[Dataset entries]
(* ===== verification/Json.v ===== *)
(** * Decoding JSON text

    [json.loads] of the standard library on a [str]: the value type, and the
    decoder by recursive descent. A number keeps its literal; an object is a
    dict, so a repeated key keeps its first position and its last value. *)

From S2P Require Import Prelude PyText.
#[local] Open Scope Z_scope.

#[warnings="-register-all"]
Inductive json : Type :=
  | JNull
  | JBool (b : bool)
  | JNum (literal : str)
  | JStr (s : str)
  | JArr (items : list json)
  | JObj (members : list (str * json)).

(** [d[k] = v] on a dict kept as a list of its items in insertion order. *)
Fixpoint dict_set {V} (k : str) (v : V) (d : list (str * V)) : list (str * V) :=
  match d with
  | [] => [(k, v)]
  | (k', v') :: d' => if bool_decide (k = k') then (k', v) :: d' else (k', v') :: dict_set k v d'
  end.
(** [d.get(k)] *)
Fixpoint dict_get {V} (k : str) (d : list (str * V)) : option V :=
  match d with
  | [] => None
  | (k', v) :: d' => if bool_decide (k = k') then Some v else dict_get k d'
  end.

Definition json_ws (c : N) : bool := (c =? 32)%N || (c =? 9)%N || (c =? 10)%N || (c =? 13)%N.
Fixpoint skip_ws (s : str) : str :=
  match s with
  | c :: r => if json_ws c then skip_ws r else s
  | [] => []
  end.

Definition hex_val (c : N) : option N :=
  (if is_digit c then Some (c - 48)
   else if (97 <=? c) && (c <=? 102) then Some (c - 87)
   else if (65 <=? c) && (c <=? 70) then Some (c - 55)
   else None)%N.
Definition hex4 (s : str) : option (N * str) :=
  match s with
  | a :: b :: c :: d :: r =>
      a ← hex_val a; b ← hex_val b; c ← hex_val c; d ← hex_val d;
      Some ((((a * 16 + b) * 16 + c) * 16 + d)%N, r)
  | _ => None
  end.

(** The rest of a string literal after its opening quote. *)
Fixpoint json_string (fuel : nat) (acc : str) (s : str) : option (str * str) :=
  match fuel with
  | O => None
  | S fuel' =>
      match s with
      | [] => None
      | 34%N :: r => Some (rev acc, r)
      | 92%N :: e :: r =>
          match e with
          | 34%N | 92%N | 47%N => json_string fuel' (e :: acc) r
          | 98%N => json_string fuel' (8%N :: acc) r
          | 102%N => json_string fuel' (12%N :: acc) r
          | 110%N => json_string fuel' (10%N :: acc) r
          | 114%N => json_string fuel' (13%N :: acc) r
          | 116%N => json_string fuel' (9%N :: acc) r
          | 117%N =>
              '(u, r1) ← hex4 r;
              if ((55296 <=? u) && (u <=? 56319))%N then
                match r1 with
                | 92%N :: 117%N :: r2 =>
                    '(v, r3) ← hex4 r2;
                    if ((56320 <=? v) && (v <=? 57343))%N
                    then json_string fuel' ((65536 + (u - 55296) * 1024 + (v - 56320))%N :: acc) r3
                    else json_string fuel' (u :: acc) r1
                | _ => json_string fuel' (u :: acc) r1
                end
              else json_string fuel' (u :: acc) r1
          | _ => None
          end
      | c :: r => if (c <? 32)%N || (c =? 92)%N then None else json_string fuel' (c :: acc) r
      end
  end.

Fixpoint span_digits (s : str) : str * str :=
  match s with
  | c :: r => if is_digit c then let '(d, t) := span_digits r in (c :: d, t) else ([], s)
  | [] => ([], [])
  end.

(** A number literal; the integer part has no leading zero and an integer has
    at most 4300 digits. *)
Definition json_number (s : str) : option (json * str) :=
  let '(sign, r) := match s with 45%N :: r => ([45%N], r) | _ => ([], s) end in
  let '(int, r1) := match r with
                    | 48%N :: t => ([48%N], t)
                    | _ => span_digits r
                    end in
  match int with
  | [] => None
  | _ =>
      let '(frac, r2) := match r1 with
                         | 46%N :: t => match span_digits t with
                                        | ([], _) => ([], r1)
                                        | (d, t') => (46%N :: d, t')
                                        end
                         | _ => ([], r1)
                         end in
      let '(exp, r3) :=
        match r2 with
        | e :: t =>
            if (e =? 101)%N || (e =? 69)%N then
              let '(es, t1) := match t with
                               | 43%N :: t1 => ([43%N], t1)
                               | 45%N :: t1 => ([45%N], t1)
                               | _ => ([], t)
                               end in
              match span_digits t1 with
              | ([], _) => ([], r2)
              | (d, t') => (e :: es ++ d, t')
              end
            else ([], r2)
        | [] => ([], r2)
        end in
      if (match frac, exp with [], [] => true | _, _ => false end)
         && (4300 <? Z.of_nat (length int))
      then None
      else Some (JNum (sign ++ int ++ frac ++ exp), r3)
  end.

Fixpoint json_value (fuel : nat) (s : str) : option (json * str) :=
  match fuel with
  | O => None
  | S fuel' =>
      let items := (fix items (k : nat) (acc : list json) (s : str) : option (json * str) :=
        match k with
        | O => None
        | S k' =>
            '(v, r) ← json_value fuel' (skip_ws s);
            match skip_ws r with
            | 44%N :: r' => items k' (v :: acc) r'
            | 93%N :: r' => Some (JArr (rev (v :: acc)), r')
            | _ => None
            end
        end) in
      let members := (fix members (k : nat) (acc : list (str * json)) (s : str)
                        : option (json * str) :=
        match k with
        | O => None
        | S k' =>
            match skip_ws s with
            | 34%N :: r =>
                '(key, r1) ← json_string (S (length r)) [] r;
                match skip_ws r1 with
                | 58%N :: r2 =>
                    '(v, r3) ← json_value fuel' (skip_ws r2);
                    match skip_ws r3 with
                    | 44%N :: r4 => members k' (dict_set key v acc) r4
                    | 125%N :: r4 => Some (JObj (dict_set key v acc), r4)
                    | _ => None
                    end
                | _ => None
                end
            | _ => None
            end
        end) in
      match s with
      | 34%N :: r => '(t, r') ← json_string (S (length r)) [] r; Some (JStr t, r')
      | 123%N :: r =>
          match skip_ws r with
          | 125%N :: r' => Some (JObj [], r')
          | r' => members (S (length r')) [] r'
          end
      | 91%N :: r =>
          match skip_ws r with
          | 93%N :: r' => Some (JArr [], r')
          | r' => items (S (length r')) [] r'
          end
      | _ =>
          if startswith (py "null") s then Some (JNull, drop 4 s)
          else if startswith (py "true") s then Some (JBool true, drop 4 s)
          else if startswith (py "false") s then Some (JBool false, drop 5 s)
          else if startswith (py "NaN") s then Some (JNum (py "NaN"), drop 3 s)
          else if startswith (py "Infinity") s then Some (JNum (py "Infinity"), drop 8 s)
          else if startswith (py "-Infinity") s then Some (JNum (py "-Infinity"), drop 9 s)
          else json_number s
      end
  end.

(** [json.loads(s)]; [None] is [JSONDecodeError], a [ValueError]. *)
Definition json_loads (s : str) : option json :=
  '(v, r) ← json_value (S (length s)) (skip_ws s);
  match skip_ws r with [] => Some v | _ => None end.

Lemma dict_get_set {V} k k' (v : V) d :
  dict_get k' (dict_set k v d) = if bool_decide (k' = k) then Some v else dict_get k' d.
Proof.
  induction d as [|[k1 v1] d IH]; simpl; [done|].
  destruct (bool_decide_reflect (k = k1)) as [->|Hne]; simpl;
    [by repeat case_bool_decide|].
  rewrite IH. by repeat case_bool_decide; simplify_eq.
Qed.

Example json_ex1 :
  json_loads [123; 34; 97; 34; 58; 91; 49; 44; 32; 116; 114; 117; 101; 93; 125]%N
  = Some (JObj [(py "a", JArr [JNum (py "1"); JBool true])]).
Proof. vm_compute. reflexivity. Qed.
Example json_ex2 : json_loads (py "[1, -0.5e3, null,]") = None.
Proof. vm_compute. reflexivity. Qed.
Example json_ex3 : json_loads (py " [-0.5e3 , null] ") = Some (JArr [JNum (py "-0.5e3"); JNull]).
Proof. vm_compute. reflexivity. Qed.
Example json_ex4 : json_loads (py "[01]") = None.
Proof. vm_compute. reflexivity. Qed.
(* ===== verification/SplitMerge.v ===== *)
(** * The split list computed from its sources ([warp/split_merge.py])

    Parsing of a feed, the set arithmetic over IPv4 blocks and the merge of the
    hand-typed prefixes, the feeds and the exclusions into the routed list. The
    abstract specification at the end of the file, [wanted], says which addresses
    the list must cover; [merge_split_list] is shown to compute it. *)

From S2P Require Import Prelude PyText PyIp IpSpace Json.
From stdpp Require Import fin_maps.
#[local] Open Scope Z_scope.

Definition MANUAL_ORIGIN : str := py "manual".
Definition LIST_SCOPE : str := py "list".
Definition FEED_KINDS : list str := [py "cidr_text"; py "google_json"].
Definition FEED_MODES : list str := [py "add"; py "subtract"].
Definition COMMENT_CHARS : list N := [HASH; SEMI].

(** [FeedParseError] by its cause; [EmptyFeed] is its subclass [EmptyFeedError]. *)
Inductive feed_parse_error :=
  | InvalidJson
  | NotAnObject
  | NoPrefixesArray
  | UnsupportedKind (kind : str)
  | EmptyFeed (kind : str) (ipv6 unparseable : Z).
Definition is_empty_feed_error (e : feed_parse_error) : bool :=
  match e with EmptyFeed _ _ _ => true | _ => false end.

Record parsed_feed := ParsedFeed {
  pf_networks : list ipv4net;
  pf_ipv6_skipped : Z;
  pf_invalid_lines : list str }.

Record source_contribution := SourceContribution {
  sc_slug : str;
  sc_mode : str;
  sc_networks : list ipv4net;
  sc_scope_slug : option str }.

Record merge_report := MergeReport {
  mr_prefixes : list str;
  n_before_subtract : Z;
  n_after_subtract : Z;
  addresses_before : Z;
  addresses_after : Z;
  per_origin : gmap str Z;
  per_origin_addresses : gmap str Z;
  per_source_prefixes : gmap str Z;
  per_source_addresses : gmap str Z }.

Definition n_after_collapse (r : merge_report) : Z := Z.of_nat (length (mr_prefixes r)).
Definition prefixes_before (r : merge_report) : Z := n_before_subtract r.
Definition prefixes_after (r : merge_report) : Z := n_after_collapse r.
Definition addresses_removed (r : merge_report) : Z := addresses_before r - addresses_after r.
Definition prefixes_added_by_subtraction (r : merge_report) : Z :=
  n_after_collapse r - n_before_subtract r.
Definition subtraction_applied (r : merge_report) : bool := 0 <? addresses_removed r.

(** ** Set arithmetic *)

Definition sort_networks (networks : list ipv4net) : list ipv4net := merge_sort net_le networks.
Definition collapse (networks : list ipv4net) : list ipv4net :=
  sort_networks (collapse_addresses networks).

▶ [TASK REQUIREMENTS] Using the entries above, work out the number of lines that hold the word "drop" and write it with no other words.

▶ [RESPONSE BELOW] 6